# Entry test eligibility...punjab



## Naaila (Jun 15, 2010)

Hey folks,

Anyone have any idea when thier going to declare this eligibility for the entry test in punjab?

Supposed to have been 19th aug then got pushed back to the 26th of aug (today) but i've got a feeling thier still not going to have a decision and push the date back again.


----------



## mubashir888 (Aug 12, 2010)

I am also waiting for that Eligibility criteria thing #angry.I think they will Announce it after 4th september as the result of all boards of the punjab is going to be announced on 4th.
I just hope they dont change the Entry test waitage #sad as i am hearing some strange rumors #eek Like 50-50 or something.

What are your Scores BTW?


----------



## dr. jawad (Jul 6, 2010)

Naaila said:


> Anyone have any idea when thier going to declare this eligibility for the entry test in punjab?
> 
> Lahore high court has put back the decision on 30th of august on the demand of Punjab govt. so, we are hopeful that the decision will be taken this time. and there will be an acceptable policy for students.#grin


----------



## solitude (Aug 23, 2009)

i have heard that the passing marks of uhs entrry test will b 60 %,so those who get 60% will b able to apply on medical colleges located in punjab,except a few 1....


----------



## mubashir888 (Aug 12, 2010)

We already know that passing marks are 60%.Eligibility criteria means procedure of Admitting Candidates to govt medical Colleges that includes Entry test waitage and Some other things.


----------



## solitude (Aug 23, 2009)

OH...thats good then!


----------



## dr. jawad (Jul 6, 2010)

solitude said:


> i have heard that the passing marks of uhs entrry test will b 60 %,so those who get 60% will b able to apply on medical colleges located in punjab,except a few 1....


what is the exception?
i mean which college without uhs test in punjab?


----------



## hammad khan (Jan 13, 2010)

if you get any more info regard this please do post it Thank you


----------



## mubashir888 (Aug 12, 2010)

It will be Decided after 30th august after the decision of the Writ petition .Most likely


----------



## Fareeha (Jun 27, 2008)

the result for 2nd year fsc is not here yet, also the case is pending for entry test. after these two things everything would be cleared


----------



## solitude (Aug 23, 2009)

i was talking about some colleges of private sector,most of them located in islamabad!


----------



## axa19 (Jul 25, 2010)

i hope eligibility criteria will decrease....
i called a private medical college today and i asked them if i could apply and he told me that most likely the eligibility criteria will drop down to 50% as in other provinces.so lets hope for the best.
other than that i was told by someone that they don't have a choice because there are 1500 private seats which wont be filled because of afford-ability issues.


----------



## Naaila (Jun 15, 2010)

I've been told that they've made their decision and now we have to wait for them to announce it.
Let's see what happens I guess.
Gd luck folks.


----------



## axa19 (Jul 25, 2010)

do you have any idea when they will announce the decision??


----------



## mubashir888 (Aug 12, 2010)

Most probably After 4th september as the Results of BISEs of Punjab is on 4th.
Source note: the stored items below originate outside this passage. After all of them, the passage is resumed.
(** The read query of the only volume faults. *)
Definition read_fault_cloud : cloud :=
  sample_cloud [[sample_instance "i-1"]] [sample_volume "v-1" []]
    (fun metric id =>
       if decide (metric = "VolumeReadOps") then inl (ClientError "Throttling")
       else inr (sample_points [3600]%Z)).

(** The world after more log entries, files and API calls. *)
Definition extend (w : world) (lg : list (level * string))
    (fs : list (string * DataFrame)) (cs : list api_call) : world :=
  World (log w ++ lg) (files w ++ fs) (calls w ++ cs).

(** * Facts about the frame operations *)

Section FrameFacts.
Implicit Types (r l : row) (df : DataFrame) (cols : list string) (c k : string).

Lemma elem_of_add_col cols c x : x ∈ add_col cols c ↔ x ∈ cols ∨ x = c.
Proof.
  unfold add_col. case_decide; [|set_solver].
  split; [by left|]. intros [?| ->]; done.
Qed.

Lemma elem_of_union_cols a b x : x ∈ union_cols a b ↔ x ∈ a ∨ x ∈ b.
Proof.
  unfold union_cols. revert a. induction b as [|y b IH]; intros a; simpl.
  - set_solver.
  - rewrite IH, elem_of_add_col. set_solver.
Qed.

Lemma add_col_in cols c : c ∈ cols → add_col cols c = cols.
Proof. intros. unfold add_col. by case_decide. Qed.

Lemma union_cols_subseteq a b : b ⊆ a → union_cols a b = a.
Proof.
  unfold union_cols. induction b as [|y b IH]; intros H; simpl; [done|].
  rewrite add_col_in by set_solver. apply IH. set_solver.
Qed.

Lemma lookup_nan_row cols c :
  nan_row cols !! c = if decide (c ∈ cols) then Some NaN else None.
Proof.
  unfold nan_row. case_decide as H.
  - apply elem_of_list_to_map_1'.
    + intros y Hy. apply list_elem_of_fmap in Hy as (x & [= -> ->] & _). done.
    + apply list_elem_of_fmap. eauto.
  - apply not_elem_of_list_to_map_1. rewrite <- list_fmap_compose.
    intros Hin. apply list_elem_of_fmap in Hin as (x & -> & Hx). done.
Qed.

Lemma lookup_pad cols r c :
  pad cols r !! c =
    match r !! c with
    | Some v => Some v
    | None => if decide (c ∈ cols) then Some NaN else None
    end.
Proof.
  unfold pad. rewrite lookup_union, lookup_nan_row.
  destruct (r !! c); simpl; [by case_decide|]. by case_decide.
Qed.
(** Fails on its first two invocations, then succeeds. *)
Definition flaky : M World string :=
  answer (fun n => if (n <? 2)%nat then Throw unavailable else Return "ok").

Definition always_failing : M World string :=
  answer (fun n => Throw (Rejection (Some 503) (pretty (Z.of_nat n)))).

Definition usdc (c : ChainId) : UniversalAsset :=
  {| chainId := c; address := "0xaf88d065e77c8cC2239327C5EDb6E08f4c7C32D4";
     symbol := "USDC"; decimals := 6; standard := ERC20 |}.

(** A stored order on Arbitrum to Base, as [createOrder] leaves it. *)
Definition order (hash : string) (s : OrderStatus) (fs : list OrderFill)
  : UniversalOrder :=
  {| orderHash := hash; srcChain := CNum 42161; dstChain := CNum 8453;
     srcAsset := usdc (CNum 42161); dstAsset := usdc (CNum 8453);
     amount := "1000000"; minReturn := "0"; maker := "0xMaker"; taker := None;
     deadline := 1700003600; status := s; fills := fs;
     secrets := Some ["0x" +:+ hex64 0];
     secretHashes := Some ["hash(0x" +:+ hex64 0 +:+ ")"];
     hashLock := Some (forSingleFill (Some ("0x" +:+ hex64 0))) |}.

(** A manager connected to Arbitrum (adapter 0) and Base (adapter 1). *)
Definition manager (orders : gmap string UniversalOrder)
  (secrets : gmap string (list string)) (polling : gmap string Timeout)
  : Manager :=
  {| adapters := {[ CNum 42161 := 0%nat; CNum 8453 := 1%nat ]};
     activeOrders := orders; orderSecrets := secrets;
     pollingIntervals := polling; config_maxRetries := Some 3 |}.

(** A state monitoring one order ["0xorder"] through timer 0. *)
Definition monitoring (s : OrderStatus) (fs : list OrderFill) : State World :=
  {| ext := start; calls := [];
     timers := {[ 0%nat := "0xorder" ]}; next_timer := 1%nat;
     this := manager {[ "0xorder" := order "0xorder" s fs ]}
                     {[ "0xorder" := ["0x" +:+ hex64 0] ]}
                     {[ "0xorder" := 0%nat ]} |}.

(** A manager with no order yet. *)
Definition idle : State World :=
  {| ext := start; calls := []; timers := ∅; next_timer := 0%nat;
     this := manager ∅ ∅ ∅ |}.

Definition ready0 : ReadyFill :=
  {| ready_idx := 0; ready_amount := Some "500"; ready_txHash := Some "0xabc";
     ready_resolver := Some "R1" |}.
(** * Request orchestration of the MCP inspector client

    A shallow embedding of the two React components that carry the
    connection and request-orchestration logic:

    - [App] (client/src/components/App.tsx): category-scoped error state,
      the request dispatcher [sendMCPRequest], the four paginated listings,
      tool invocation with progress tokens, and the sampling approval queue;
    - [MCPServerButton]: the active-server list, its reconciliation against
      the server states, and the aggregated tool count.

    [AppViews] names what sequences of handler calls leave behind,
    [AppHandlers] holds the handlers of [App] outside the request core
    (subscriptions, log level, notification logs, the props of the tabs,
    the default tab), and [ServerMenu] the handlers of the server menu
    (toggle, select all, deselect all) and its badge.

    React state is modelled by explicit state passing.  Every handler runs
    against the state of the render that created it, so a sequence of
    handler calls is a left fold over the state.  Requests to the server go
    through [makeRequest], which lives in the connection hook; its answer is
    an argument of each operation, and the request that was built is logged
    so that theorems can speak about what was sent.

    Two places need more than that.  The sampling handlers do their work
    inside state updaters, which React may run more than once: their first
    argument says how many further times, [App.run] folds over calls whose
    updaters run once, and [App.runRuns] over calls that each carry their
    number of further runs.  The subscription handlers resume after their
    [await] with the set of the render that created them:
    [AppHandlers.Stage] keeps the calls in flight beside the component. *)

From stdpp Require Import base option list list_numbers sorting gmap strings fin_maps fin_map_dom pretty.

Open Scope string_scope.
Open Scope list_scope.
Open Scope stdpp_scope.

Module App.
(** * video2audio: a shallow embedding of [video2audio.py]

    The script drives FFmpeg to extract the audio track of video files, one
    file at a time ([convert_video_to_audio]) or for a whole directory
    ([batch_convert]).  The embedding follows the script function by
    function.  Everything the script reaches through the Python standard
    library (the file system, [glob], [subprocess]) is an interface, the
    class [OS] below; [os.path] is [posixpath], written out on strings. *)

From Stdlib Require Import String Ascii List Bool Arith ZArith Lia.
Import ListNotations.
Local Open Scope string_scope.
Local Open Scope list_scope.

Set Implicit Arguments.

(** ** Strings as Python uses them *)

Module Str.

Definition sep : ascii := "/"%char.
Definition extsep : ascii := "."%char.

(** [s.startswith(c)] for a one-character [c]. *)
Definition starts_with_char (c : ascii) (s : string) : bool :=
  match s with
  | EmptyString => false
  | String d _ => Ascii.eqb c d
  end.

(** [c in s]. *)
Fixpoint mem_char (c : ascii) (s : string) : bool :=
  match s with
  | EmptyString => false
  | String d s' => Ascii.eqb c d || mem_char c s'
  end.

(** The last character of [s], if any. *)
Fixpoint last_char (s : string) : option ascii :=
  match s with
  | EmptyString => None
  | String c EmptyString => Some c
  | String _ s' => last_char s'
  end.

Definition ends_with_char (c : ascii) (s : string) : bool :=
  match last_char s with
  | Some d => Ascii.eqb c d
  | None => false
  end.

(** [p[p.rfind(c)+1:]]: what follows the last [c] (all of [p] when
    there is none). *)
Fixpoint after_last (c : ascii) (p : string) : string :=
  match p with
  | EmptyString => EmptyString
  | String d p' =>
      if mem_char c p' then after_last c p'
      else if Ascii.eqb c d then p' else p
  end.
(** C6.  [missing_cols] lists exactly the required columns the table lacks.
    When there is none the check hands the table on unchanged.  Otherwise the
    run ends there in a [ValueError] whose message holds the name of every
    missing column, and nothing has been written or printed. *)
Theorem schema_check_names_every_missing_column
    (argsort : list spec_float -> list nat) (re_compile : string -> option (string -> bool))
    (output_dir : string) (df : DataFrame) (benchmark_input : string) :
  (forall col, In col (missing_cols df) <-> In col required_columns /\ ~ In col (columns df)) /\
  match missing_cols df with
  | [] => check_schema df = Ok df
  | _ :: _ =>
      let message := missing_message (missing_cols df) in
      check_schema df = Raise (ValueError message) /\
      main argsort re_compile output_dir df benchmark_input = ([], Raise (ValueError message)) /\
      message = ("Missing required columns: " ++ repr_list (missing_cols df))%string /\
      forall col, In col (missing_cols df) -> is_substring (quote col) message = true
  end.
Proof.
  split; [intros col; apply missing_cols_spec|].
  pose proof (missing_message_names_all df) as N.
  unfold main, ranked_outputs, check_schema.
  destruct (missing_cols df) as [|c t] eqn:E; [reflexivity|].
  cbv zeta. simpl. repeat split. exact N.
Qed.
(** * adbmcp: the ADB tool server, its UI-hierarchy extractor and reports

    A shallow embedding of [adbmcp.py] and the proofs of what its
    specification says of it.

    - Python's [str] is [string]; a character stands for the code point
      of the same number (0..255).  Python's [int] is [Z]; the
      conversions between a number and its decimal text have CPython's
      limit of 4300 digits.
    - A function that can raise returns a [res]; a tool, which runs
      commands on the bridge, is a computation [Py] over the trace of
      the commands run so far.
    - [subprocess.run], [ET.fromstring] and [os.path.abspath] belong to
      the standard library: they are parameters.  [RefXml] is one
      parser, for the examples.
    - The registration of the tools with the MCP server and the two
      [print] calls made when the module is loaded are left out. *)

From Stdlib Require Import ZArith String Ascii List Bool Lia Arith DecimalString DecimalFacts DecimalPos DecimalN DecimalZ.
From stdpp Require Import base option gmap strings.
Import ListNotations.

Local Open Scope string_scope.
Local Open Scope list_scope.

#[local] Arguments String.append !_ _ /.

(** * The program *)

(** ** Python string primitives *)

Module PyStr.

(** [s.startswith(p)] *)
Fixpoint startswith (p s : string) : bool :=
  match p, s with
  | EmptyString, _ => true
  | String a p', String b s' => if Ascii.eqb a b then startswith p' s' else false
  | String _ _, EmptyString => false
  end.

(** [s[n:]] *)
Fixpoint drop (n : nat) (s : string) : string :=
  match n, s with
  | O, _ => s
  | S n', String _ s' => drop n' s'
  | S _, EmptyString => EmptyString
  end.

(** [s[:n]] *)
Fixpoint take (n : nat) (s : string) : string :=
  match n, s with
  | O, _ => EmptyString
  | S n', String c s' => String c (take n' s')
  | S _, EmptyString => EmptyString
  end.

(** [p in s] *)
Fixpoint contains (p s : string) : bool :=
  if startswith p s then true
  else match s with
       | EmptyString => false
       | String _ s' => contains p s'
       end.

(** [c.isspace()] on the code points below 256: TAB, LF, VT, FF, CR,
    FS, GS, RS, US, SPACE, NEL and NBSP. *)
Definition isspace (c : ascii) : bool :=
  let n := nat_of_ascii c in
  (((9 <=? n) && (n <=? 13)) || ((28 <=? n) && (n <=? 32))
   || (n =? 133) || (n =? 160))%nat.

(** [s.lstrip()] *)
Fixpoint lstrip (s : string) : string :=
  match s with
  | String c s' => if isspace c then lstrip s' else s
  | EmptyString => EmptyString
  end.

(** [s.rstrip()] *)
Fixpoint rstrip (s : string) : string :=
  match s with
  | String c s' =>
      match rstrip s' with
      | EmptyString => if isspace c then EmptyString else String c EmptyString
      | r => String c r
      end
  | EmptyString => EmptyString
  end.

(** [s.strip()] *)
Definition strip (s : string) : string := rstrip (lstrip s).

(** [s.split(sep)] for a separator of one character *)
Fixpoint split (sep : ascii) (s : string) : list string :=
  match s with
  | EmptyString => [EmptyString]
  | String c s' =>
      if Ascii.eqb c sep then EmptyString :: split sep s'
      else match split sep s' with
           | l :: ls => String c l :: ls
           | [] => [String c EmptyString]
           end
  end.

(** [s.replace(old, new)] for a non-empty [old]: the occurrences of
    [old] are replaced from left to right, the scan resuming after each
    one.  [fuel] bounds the number of steps. *)
Fixpoint replace_fuel (fuel : nat) (old new s : string) : string :=
  match fuel with
  | O => s
  | S fuel' =>
      if startswith old s then new ++ replace_fuel fuel' old new (drop (String.length old) s)
      else match s with
           | EmptyString => EmptyString
           | String c s' => String c (replace_fuel fuel' old new s')
           end
  end.

Definition replace (old new s : string) : string :=
  replace_fuel (S (String.length s)) old new s.

(** [s.split()]: the maximal runs of characters that are not white
    space.  [cur] is the run being read, when there is one. *)
Fixpoint split_whitespace_from (cur : option string) (s : string) : list string :=
  match s with
  | EmptyString =>
      match cur with
      | Some w => [w]
      | None => []
      end
  | String c s' =>
      if isspace c then
        match cur with
        | Some w => w :: split_whitespace_from None s'
        | None => split_whitespace_from None s'
        end
      else
        match cur with
        | Some w => split_whitespace_from (Some (w ++ String c EmptyString)%string) s'
        | None => split_whitespace_from (Some (String c EmptyString)) s'
        end
  end.

Definition split_whitespace (s : string) : list string := split_whitespace_from None s.

(** [sep.join(l)] *)
Definition join (sep : string) (l : list string) : string := String.concat sep l.

(** Truth value of a string: it is not empty. *)
Definition nonempty (s : string) : bool :=
  match s with
  | EmptyString => false
  | String _ _ => true
  end.

End PyStr.

(** ** The fragment of Python's [re] the program uses

    A pattern is a sequence of atoms, matched left to right by
    backtracking, as [re] does: a lazy star first tries the rest of the
    pattern and only then consumes a character, a greedy star first
    consumes.  [Mark] stands for a parenthesis of a capturing group and
    records the position reached. *)

Module Re.
(** The row [createBooking] stores for a request on [room]. *)
Definition pendingBooking (data : bookingData.t) (userId : Z) (room : Room)
  : Booking :=
  mkBooking (bookingData.roomId data) userId
    (bookingData.checkIn data) (bookingData.checkOut data)
    (calculateTotalPrice (price room)
       (bookingData.checkIn data) (bookingData.checkOut data))
    "pending".

(** The last step of [createBooking]: exactly one new row, pending, owned by
    the caller, priced by [calculateTotalPrice], and returned.  When the
    length of the stay in milliseconds is a safe integer the price is the
    nightly price times the whole days of the stay rounded up, as one
    multiplication of doubles. *)
Definition persistsPending (db : DB) (data : bookingData.t) (userId : Z)
    (room : Room) (r : result (Z * Booking * DB)) : Prop :=
  ∃ id b,
    r = Return (id, b, mkDB (rooms db) (<[id := b]> (bookings db)))
    ∧ bookings db !! id = None
    ∧ status b = "pending"
    ∧ UserId b = userId
    ∧ totalPrice b = calculateTotalPrice (price room)
                       (bookingData.checkIn data) (bookingData.checkOut data)
    ∧ (safeInteger (bookingData.checkOut data - bookingData.checkIn data) →
       ∃ days,
         Z.pos msPerDay * (days - 1)
           < bookingData.checkOut data - bookingData.checkIn data
         ∧ bookingData.checkOut data - bookingData.checkIn data
             ≤ Z.pos msPerDay * days
         ∧ totalPrice b = number_mul (price room) (num days)).

(** The steps of [createBooking] with three outcomes only: not-found for a
    missing room, conflict when the check answers "unavailable", and a stored
    booking in every other case. *)
Definition threeOutcomes (db : DB) (data : bookingData.t) (userId : Z) : Prop :=
  let r := createBooking db data userId in
  let check := checkRoomAvailability db (bookingData.roomId data)
                 (bookingData.checkIn data) (bookingData.checkOut data) in
  (rooms db !! bookingData.roomId data = None → failsWith NotFound r)
  ∧ (∀ room, rooms db !! bookingData.roomId data = Some room →
       (check = Return false → failsWith Conflict r)
       ∧ (check ≠ Return false → persistsPending db data userId room r)).

(** Two stays [[checkIn, checkOut)] share a moment. *)
Definition overlap (b1 b2 : Booking) : Prop :=
  Z.max (checkIn b1) (checkIn b2) < Z.min (checkOut b1) (checkOut b2).

(** No two active bookings of one room overlap. *)
Definition noDoubleBooking (db : DB) : Prop :=
  ∀ i j b1 b2,
    i ≠ j →
    bookings db !! i = Some b1 → bookings db !! j = Some b2 →
    RoomId b1 = RoomId b2 → isActive b1 → isActive b2 →
    ¬ overlap b1 b2.

(** The writing operations of the service, and a sequential execution of
    them: a call that throws leaves the database as it was. *)
Inductive call : Type :=
  | CreateBooking (data : bookingData.t) (userId : Z)
  | CancelBooking (now id userId : Z) (userRole : string)
  | UpdateBookingStatus (id : Z) (status : string).

Definition exec (db : DB) (c : call) : DB :=
  match c with
  | CreateBooking data userId => stateAfter db (createBooking db data userId)
  | CancelBooking now id userId userRole =>
      stateAfter db (cancelBooking now db id userId userRole)
  | UpdateBookingStatus id status =>
      stateAfter db (updateBookingStatus db id status)
  end.

Definition run (db : DB) (calls : list call) : DB := foldl exec db calls.

(** A status update that makes a canceled or completed booking active again. *)
Definition revives (db : DB) (c : call) : Prop :=
  match c with
  | UpdateBookingStatus id s =>
      (s = "pending" ∨ s = "confirmed")
      ∧ ∃ b, bookings db !! id = Some b ∧ ¬ isActive b
  | _ => False
  end.

(** No call of the execution revives a booking, each call taken in the
    database it runs in. *)
Fixpoint neverRevives (db : DB) (calls : list call) : Prop :=
  match calls with
  | [] => True
  | c :: calls' => ¬ revives db c ∧ neverRevives (exec db c) calls'
  end.

(** A sample database: one room at 100 a night and two bookings of it, a
    pending one from instant 0 to instant 10 and a canceled one over the same
    span. *)
Definition sampleDB : DB :=
  mkDB {[ 1 := mkRoom (num 100) ]}
       {[ 1 := mkBooking 1 7 0 10 (num 1000) "pending";
          2 := mkBooking 1 8 0 10 (num 1000) "canceled" ]}.

(** ** Listings *)

(** The columns of the owner that the listings select:
    [attributes: ['firstName', 'lastName', 'email']]. *)
Record User : Type := mkUser {
  firstName : string;
  lastName : string;
  email : string
}.

(** [order: [['createdAt', 'DESC']]]: the row created later comes first.  The
    rows of [Booking] do not carry the timestamp the model maintains, so the
    listings take the column as a function [createdAt] of the primary key. *)
Definition newerFirst (createdAt : Z → Z) (x y : Z * Booking) : Prop :=
  createdAt y.1 ≤ createdAt x.1.

Global Instance newerFirst_dec createdAt x y : Decision (newerFirst createdAt x y).
Proof. unfold newerFirst. apply _. Defined.

(** [Booking.findAll({ where, order })]: the rows that match, with their
    primary keys, newest first. *)
Definition Booking_findAll (createdAt : Z → Z) (db : DB) (w : whereClause)
  : list (Z * Booking) :=
  merge_sort (newerFirst createdAt)
    (filter (λ kb, matches w kb.2 = true) (map_to_list (bookings db))).

(** [getUserBookings]: the bookings of the user, each with its room
    ([include: [{ model: Room }]], an outer join). *)
Definition getUserBookings (createdAt : Z → Z) (db : DB) (userId : Z)
  : list (Z * Booking * option Room) :=
  (λ kb, (kb.1, kb.2, Room_findByPk db (RoomId kb.2)))
    <$> Booking_findAll createdAt db (WEq AUserId (VNum userId)).

(** [getAllBookings]: every booking, with its room and the selected columns of
    its owner; [users] is the Users table.  There is no [where] object, which
    is the empty conjunction. *)
Definition getAllBookings (createdAt : Z → Z) (users : gmap Z User) (db : DB)
  : list (Z * Booking * option Room * option User) :=
  (λ kb, (kb.1, kb.2, Room_findByPk db (RoomId kb.2), users !! UserId kb.2))
    <$> Booking_findAll createdAt db (WAnd []).

(** ** Well-formed tables *)

(** Every booking checks out after it checks in, refers to a room of the
    Rooms table and has one of the four statuses. *)
Definition wellFormed (db : DB) : Prop :=
  ∀ id b, bookings db !! id = Some b →
    checkIn b < checkOut b
    ∧ is_Some (rooms db !! RoomId b)
    ∧ status b ∈ allowedStatuses.

(** The stay of [b] and the stay from [ci] to [co] meet, end points
    included. *)
Definition touches (b : Booking) (ci co : Z) : Prop :=
  ci ≤ checkOut b ∧ checkIn b ≤ co.

(** ** The query and the tables *)

Lemma matches_conflictQuery (r ci co : Z) (b : Booking) :
  matches (conflictQuery r ci co) b = true ↔
  RoomId b = r ∧ isActive b ∧ conflicts b ci co.
Proof.
  unfold conflictQuery, isActive, conflicts, startsWithin, endsWithin, contains.
  cbn [matches forallb existsb attrOf value_leb].
  rewrite !andb_true_r, orb_false_r, !andb_true_iff, !orb_true_iff,
    !andb_true_iff, !bool_decide_eq_true, !Z.leb_le.
  rewrite !elem_of_cons, elem_of_nil.
  split.
  - intros (Hr & Hs & Hc). split; [congruence|]. split.
    + destruct Hs as [Hs|[Hs|[]]]; injection Hs; auto.
    + lia.
  - intros (Hr & Hs & Hc). split; [congruence|]. split.
    + destruct Hs as [->| ->]; auto.
    + lia.
Qed.

Lemma Booking_findOne_is_Some (db : DB) (w : whereClause) :
  is_Some (Booking_findOne db w) ↔
  ∃ id b, bookings db !! id = Some b ∧ matches w b = true.
Proof.
  unfold Booking_findOne. split.
  - intros [b Hb]. apply find_some in Hb as [Hin Hm].
    apply list_elem_of_In, list_elem_of_fmap in Hin as ([id b'] & -> & Hin).
    apply elem_of_map_to_list in Hin. eauto.
  - intros (id & b & Hb & Hm).
    destruct (List.find _ _) eqn:Hf; [eauto|].
    eapply find_none in Hf.
    + rewrite Hm in Hf. discriminate.
    + apply list_elem_of_In, list_elem_of_fmap. exists (id, b).
      split; [done|]. by apply elem_of_map_to_list.
Qed.

Lemma lastId_upper (m : gmap Z Booking) (id : Z) (b : Booking) :
  m !! id = Some b → id ≤ lastId m.
Proof.
  assert (Hmax : ∀ l : list Z, id ∈ l → id ≤ foldr Z.max 0 l).
  { induction 1 as [x l|x y l _ IH]; simpl; lia. }
  intros Hb. apply Hmax, list_elem_of_fmap. exists (id, b).
  split; [done|]. by apply elem_of_map_to_list.
Qed.

Lemma lastId_fresh (m : gmap Z Booking) : m !! (lastId m + 1) = None.
Proof.
  destruct (m !! (lastId m + 1)) eqn:Hb; [|done].
  apply lastId_upper in Hb. lia.
Qed.

Lemma accessDenied_false (b : Booking) (userId : Z) (userRole : string) :
  accessDenied b userId userRole = false ↔ authorized b userId userRole.
Proof.
  unfold accessDenied, authorized.
  rewrite !andb_false_iff, !negb_false_iff, !bool_decide_eq_true. tauto.
Qed.

Lemma accessDenied_true (b : Booking) (userId : Z) (userRole : string) :
  accessDenied b userId userRole = true ↔
  UserId b ≠ userId ∧ userRole ≠ "admin" ∧ userRole ≠ "manager".
Proof.
  unfold accessDenied.
  rewrite !andb_true_iff, !negb_true_iff, !bool_decide_eq_false. tauto.
Qed.

(** The availability check returns the negation of "some active booking of the
    room conflicts". *)
Lemma checkRoomAvailability_Return (db : DB) (r ci co : Z) (v : bool) :
  checkRoomAvailability db r ci co = Return v ↔
  ci < co ∧
  (v = false ↔ ∃ id b, bookings db !! id = Some b ∧ RoomId b = r ∧
                        isActive b ∧ conflicts b ci co).
Proof.
  unfold checkRoomAvailability.
  destruct (Z.geb_spec ci co) as [Hge|Hlt].
  - split; [discriminate|]. lia.
  - assert (Hfind : is_Some (Booking_findOne db (conflictQuery r ci co)) ↔
      ∃ id b, bookings db !! id = Some b ∧ RoomId b = r ∧
              isActive b ∧ conflicts b ci co).
    { rewrite Booking_findOne_is_Some.
      by setoid_rewrite matches_conflictQuery. }
    rewrite <- Hfind. split.
    + intros [= <-]. split; [done|].
      by rewrite negb_false_iff, bool_decide_eq_true.
    + intros [_ Hv]. f_equal.
      destruct (bool_decide _) eqn:Hd; destruct v; simpl; try done.
      * apply bool_decide_eq_true, Hv in Hd. discriminate.
      * apply bool_decide_eq_false in Hd. destruct Hd. by apply Hv.
Qed.

Lemma activeBookings_lookup (db : DB) (id : Z) (b : Booking) :
  activeBookings db !! id = Some b ↔ bookings db !! id = Some b ∧ isActive b.
Proof. unfold activeBookings. by rewrite map_lookup_filter_Some. Qed.

(** ** Availability *)

(** C3: for a stay with [ci < co], [checkRoomAvailability] returns true exactly
    when no pending or confirmed booking of the room starts within
    [[ci, co]], ends within [[ci, co]] or contains the stay, and returns false
    otherwise; canceled and completed bookings never affect the answer (two
    tables with the same active bookings give the same answer). *)
Theorem checkRoomAvailability_iff (db : DB) (r ci co : Z) :
  ci < co →
  (checkRoomAvailability db r ci co = Return true ↔
     ∀ id b, bookings db !! id = Some b → RoomId b = r → isActive b →
             ¬ (startsWithin b ci co ∨ endsWithin b ci co ∨ contains b ci co))
  ∧ (checkRoomAvailability db r ci co = Return false ↔
     ∃ id b, bookings db !! id = Some b ∧ RoomId b = r ∧ isActive b ∧
             (startsWithin b ci co ∨ endsWithin b ci co ∨ contains b ci co))
  ∧ (∀ db', activeBookings db' = activeBookings db →
            checkRoomAvailability db' r ci co = checkRoomAvailability db r ci co).
Proof.
  intros Hlt. fold (conflicts) in *.
  assert (Hfalse : ∀ d, checkRoomAvailability d r ci co = Return false ↔
     ∃ id b, bookings d !! id = Some b ∧ RoomId b = r ∧ isActive b ∧
             conflicts b ci co).
  { intros d. rewrite checkRoomAvailability_Return. split.
    - intros [_ Hv]. by apply Hv.
    - intros Hex. by repeat split. }
  assert (Htrue : ∀ d, checkRoomAvailability d r ci co = Return true ↔
     ¬ ∃ id b, bookings d !! id = Some b ∧ RoomId b = r ∧ isActive b ∧
               conflicts b ci co).
  { intros d. rewrite checkRoomAvailability_Return. split.
    - intros [_ Hv] Hex. apply Hv in Hex. discriminate.
    - intros Hno. split; [done|]. split; [discriminate|]. intros Hex. by destruct Hno. }
  split; [|split].
  - rewrite Htrue. split.
    + intros Hno id b Hb Hr Ha Hc. apply Hno. eauto 6.
    + intros Hall (id & b & Hb & Hr & Ha & Hc). by eapply Hall.
  - apply Hfalse.
  - intros db' Heq.
    assert (Hsame : (∃ id b, bookings db' !! id = Some b ∧ RoomId b = r ∧
                       isActive b ∧ conflicts b ci co) ↔
                    (∃ id b, bookings db !! id = Some b ∧ RoomId b = r ∧
                       isActive b ∧ conflicts b ci co)).
    { split; intros (id & b & Hb & Hr & Ha & Hc); exists id, b;
        (split; [|done]);
        [ assert (Hl : activeBookings db !! id = Some b)
            by (rewrite <- Heq; by apply activeBookings_lookup)
        | assert (Hl : activeBookings db' !! id = Some b)
            by (rewrite Heq; by apply activeBookings_lookup) ];
        by apply activeBookings_lookup in Hl as [? _]. }
    destruct (checkRoomAvailability db r ci co) as [[]|e] eqn:Hdb.
    + apply Htrue. rewrite Hsame. by apply Htrue.
    + apply Hfalse. rewrite Hsame. by apply Hfalse.
    + apply (f_equal (λ x, match x with Throw _ => true | _ => false end)) in Hdb.
      unfold checkRoomAvailability in Hdb.
      destruct (Z.geb_spec ci co); [lia|discriminate].
Qed.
Well Best of Luck to us all  I hope Everyone here gets to be a Doc.


----------



## mubashir888 (Aug 12, 2010)

So at Last the High Court announced the decision.

LAHORE ? A division bench of the Lahore High Court on Monday directed the Punjab government and the University of Health Sciences (UHS) to also allow the students who got 60 per cent and above marks in the FSc examination, appearance in the entrance test for admission to the medical colleges.
The bench comprising Justice Sheikh Azmat Saeed and Justice Chaudhry Shahid Saeed disposing of various petitions declared illegal the eligibility criteria of 65 per cent or equivalent marks in FSc set by the Punjab govt for appearance in medical entrance test. Advocates Muhammad Azhar Siddique, Mian Abdul Qaddus, Nasir Mehmood Qureshi, and Mian Qamaruz Zaman appeared for the petitioners.
In its short order, the court ruled that the Pakistan Medical & Dental Council (PMDC) was the regulatory body and all the medical universities and colleges should follow its guidelines.
The court also directed the Punjab government and the UHS to arrange special entrance test for the students who had secured 60 per cent or above marks in FSc exams, but they could not appear in the test because the test was held prior to the announcement of FSc result. 
All students who had appeared in the test held in July were eligible to apply for admission in MBBS in all universities in line with regulations set by the PMDC. The court also declared illegal 60 per cent minimum passing marks set by the UHS and ruled that there would be no passing percentage for entrance test. The PMDC had previously informed the bench that the PMDC had(pre-medical) and obtained 60 per cent marks, was eligible to appear in the test. But the government overlooked these rules and held entrance test before the announcement of FSc result. The counsel pleaded that result of entrance test be stopped because it would not provide equal opportunities to all students throughout the country. He said under rules set by the issued unified rules and regulations for entrance test in medical colleges throughout Pakistan. The Punjab government and the UHS were duty bound to abide by these rules. As per PMDC criteria, a student who had passed exams of FSc Punjab government students who would get 60 or 65 per cent marks would not be able to appear in the test.
So that means

1-Everyone who appeared in the test is eligible for admission:happy:
2-Those who were not appeared in the test but got 60% marks in Fsc could give the Entry test.(but i guess everyone appeared)
SOURCE:Eligibility criteria of 65pc marks declared illegal | Pakistan | News | Newspaper | Daily | English | Online


----------



## Naaila (Jun 15, 2010)

1-Everyone who appeared in the test is eligible for admission:happy:
2-Those who were not appeared in the test but got 60% marks in Fsc could give the Entry test.(but i guess everyone appeared)


[/quote]

IF that is the case then why haven't any of the news channels reported this update?
It's pretty important news.........wouldnt u say?


----------



## mubashir888 (Aug 12, 2010)

I don't know why they didn't reported this but this news was in the daily newspapers of 7th sep also.I checked it myself.And yeah i received my MCAT result card yesterday.


----------



## Naaila (Jun 15, 2010)

Any idea when the newspapers will start releasing their admission dates, particularly in Fsd?
The akbar saeed medical and dental college in lahore have already released their admission in the newspapers............


----------



## mubashir888 (Aug 12, 2010)

I think it will be announced in a week or two.But you can't say anything for sure as it is in government hands and our government is pretty lazy  and when it will be announced it will apply to all cities of the punjab not specificaly to any city.
And ya most private colleges have already announced their admission schedule and i think they are giving some waitage to the UHS test.
You must have received your MCAT result card by now as you are in Fsd.
so you can start filling your application in private Colleges. Good Luck


----------